- What you will do -
Write out, word for word, the part of the listing below that opens with the line containing "batch_burn := dynamo_batch_burn;" and closes with the line containing "match create_table name st with", keeping both of those lines and adding no others.

= = =

Fixpoint dynamo_batch_replace (now : DateTime) (ns : Namespace) (ops : list (ReplaceOp Rec)) (st : dstate)
  : list ReplaceResult * dstate :=
  match ops with
  | [] => ([], st)
  | op :: rest =>
      let '(r, st) := dynamo_exec_replace now ns op st in
      let '(out, st) := dynamo_batch_replace now ns rest st in
      (match r with Ok _ => ReplaceOk | Err e => ReplaceFailed e end :: out, st)
  end.

Definition burn_txs (now : DateTime) (ns : Namespace) (hash : string) (record : BurnRecord) : list tx_item :=
  [spend_tx (to_rfc3339 now) (token_key NAME ns hash);
   audit_tx (burn_key NAME ns (br_id record)) (to_json record)].

Definition dynamo_exec_burn (now : DateTime) (ns : Namespace) (hash : string) (record : BurnRecord) (st : dstate)
  : result string unit * dstate :=
  let '(r, st') := transact_write_items (burn_txs now ns hash record) st in
  (map_err (fun e => "burn: " +:+ show_sdk e) r, st').

Fixpoint dynamo_batch_burn (now : DateTime) (ns : Namespace) (ops : list (string * BurnRecord)) (st : dstate)
  : result string unit * dstate :=
  match ops with
  | [] => (Ok tt, st)
  | (hash, record) :: rest =>
      match dynamo_exec_burn now ns hash record st with
      | (Ok _, st) => dynamo_batch_burn now ns rest st
      | (Err e, st) => (Err e, st)
      end
  end.

Definition dynamo_get_mining_state (st : dstate) : result string (option MiningState) * dstate :=
  let '(r, st') := get_item false (mining_table T) (mining_state_key NAME) st in
  (o ← map_err show_sdk r;
   match o with
   | None => Ok None
   | Some it =>
       data ← ok_or (it !! "data" ≫= as_s) "missing data";
       s ← from_json data; Ok (Some s)
   end, st').

Definition dynamo_update_mining_state (state : MiningState) (st : dstate) : result string unit * dstate :=
  let '(r, st') := put_item (mining_table T)
    (<["data" := AS (to_json state)]> {[ PK := AS (mining_state_key NAME) ]}) st in
  (map_err show_sdk r, st').

(** The instant [check_tokens] reads does not show in its answer. *)
Definition DynamoDbStore : LedgerStore Rec dstate := {|
  insert_tokens := dynamo_insert_tokens;
  get_tokens := dynamo_get_tokens;
  check_tokens := dynamo_check_tokens unix_epoch;
  batch_replace := dynamo_batch_replace;
  batch_burn := dynamo_batch_burn;
  get_mining_state := dynamo_get_mining_state;
  update_mining_state := dynamo_update_mining_state;
|}.

(** ** Table creation *)

(** One table: described, and created when missing. *)
Definition ensure_table (name : string) (st : dstate) : result string unit * dstate :=
  match describe_table name st with
  | (Ok _, st) => (Ok tt, st)
  | (Err e, st) =>
      if negb (is_resource_not_found e) then (Err ("describe_table " +:+ name +:+ ": " +:+ show_sdk e), st)
      else
        match create_table name st with
        | (Ok _, st) => (Ok tt, st)
        | (Err e, st) =>
            if is_resource_in_use e then (Ok tt, st)
            else (Err ("create_table " +:+ name +:+ ": " +:+ show_sdk e), st)
        end
  end.
Lemma tx_run_app a b T : tx_run (a ++ b) T = tx_run a T ≫= tx_run b.
Proof. revert T. induction a as [|t a IH]; intros T; cbn; [done|]. destruct (tx_holds T t); [apply IH|done]. Qed.

Lemma transact_limit txs T : (100 < length txs)%nat -> transact txs T = None.
Proof.
  intros Hl. unfold transact. destruct (Nat.leb_spec (length txs) 100); [lia|]. by rewrite andb_false_r.
Qed.

Lemma Forall2_map_all {X Y} (P : X -> Y -> Prop) (f : X -> Y) l : (forall x, P x (f x)) -> Forall2 P l (map f l).
Proof. intros Hp. induction l; constructor; auto. Qed.

(** ** The token table as a ledger *)

Section Refinement.
Context `{DynamoLaws} `{Chrono} {A : Asset} `{!HashRecord Rec} {FS : FieldShape Rec} {K : KeyStrategy}
  `{Serde ReplacementRecord} `{Serde BurnRecord} `{Serde MiningState}
  (T : DynamoTables) (Hat : audit_table T <> tokens_table T) (Hmt : mining_table T <> tokens_table T).
Implicit Types (op : ReplaceOp Rec) (ns : Namespace) (l : ledger) (D : dtables).

Definition table_models (tbl : dtable) l : Prop := forall k,
  match l !! k with
  | Some f => exists it, tbl !! k = Some it /\ item_typed k it /\ item_fields it = f
  | None => tbl !! k = None
  end.

Definition dynamo_models D l : Prop := exists tbl, D !! tokens_table T = Some tbl /\ table_models tbl l.

(** What the tables were: before its creation the token table held nothing. *)
Definition dynamo_were D l : Prop := table_models (default ∅ (D !! tokens_table T)) l.

Lemma models_were D l : dynamo_models D l -> dynamo_were D l.
Proof. intros (tbl & Ht & Hm). unfold dynamo_were. by rewrite Ht. Qed.

(** A store on which tokens have only been created and spent. *)
Definition dynamo_lived : dstate -> ledger -> Prop := lived dview dpast dynamo_models dynamo_were evolves.

Lemma dynamo_step st st' l l' :
  dcall st st' -> dynamo_lived st l -> dynamo_models (dview st') l' -> evolves l l' -> dynamo_lived st' l'.
Proof. intros Hc%past_grows. apply lived_step; [apply _|apply models_were|done]. Qed.

Lemma dynamo_still st st' l : dcall st st' -> dynamo_lived st l -> dview st' = dview st -> dynamo_lived st' l.
Proof. intros Hc Hl Hv. eapply dynamo_step; [done|done| |done]. rewrite Hv. apply Hl. Qed.

Lemma record_shaped (r : Rec) : flag_shaped (to_fields r).
Proof. split; [apply fields_no_pk|apply fields_flag]. Qed.

Lemma table_insert tbl l k it :
  table_models tbl l -> item_typed k it -> table_models (<[k := it]> tbl) (<[k := item_fields it]> l).
Proof.
  intros Hm Ht j. destruct (decide (j = k)) as [->|Hne].
  - rewrite !lookup_insert_eq. eauto.
  - rewrite !lookup_insert_ne by done. apply Hm.
Qed.

(** A transaction item that carries out a step of the ledger. *)
Definition tx_carries (t : tx_item) (step : ledger -> result refusal ledger) : Prop :=
  forall D l, dynamo_models D l -> tx_holds D t = true ->
    exists l', step l = Ok l' /\ dynamo_models (tx_apply D t) l'.

Lemma spend_carries now k : tx_carries (spend_tx T now k) (consume now k).
Proof.
  intros D l (tbl & Ht & Hm) Hh. unfold tx_holds in Hh. cbn [spend_tx tx_target tx_condition fst snd] in Hh.
  rewrite Ht in Hh. pose proof (Hm k) as Hk. unfold consume.
  destruct (tbl !! k) as [it|] eqn:Ei; [|done]. apply andb_true_iff in Hh as [_ Hs%bool_decide_eq_true_1].
  destruct (l !! k) as [f|]; [|done]. destruct Hk as (it' & [= <-] & Hty & <-).
  rewrite (item_unspent k it false Hty Hs). eexists. split; [done|].
  exists (<[k := spend_item now it]> tbl). split.
  - unfold tx_apply. cbn [spend_tx tx_target fst snd]. rewrite lookup_alter_eq, Ht. cbn. by rewrite Ei.
  - rewrite <- spend_item_fields. apply table_insert; [done|]. by apply spend_item_typed.
Qed.

Lemma item_for_pk ns (r : Rec) : item_pk (item_for ns r) = ledger_key ns (record_hash r).
Proof.
  unfold item_pk, item_for. rewrite fields_item_lookup, decide_True by (apply fields_no_pk || done). done.
Qed.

= = =

- Answer to this task -
  batch_burn := dynamo_batch_burn;
  get_mining_state := dynamo_get_mining_state;
  update_mining_state := dynamo_update_mining_state;
|}.

(** ** Table creation *)

(** One table: described, and created when missing. *)
Definition ensure_table (name : string) (st : dstate) : result string unit * dstate :=
  match describe_table name st with
  | (Ok _, st) => (Ok tt, st)
  | (Err e, st) =>
      if negb (is_resource_not_found e) then (Err ("describe_table " +:+ name +:+ ": " +:+ show_sdk e), st)
      else
        match create_table name st with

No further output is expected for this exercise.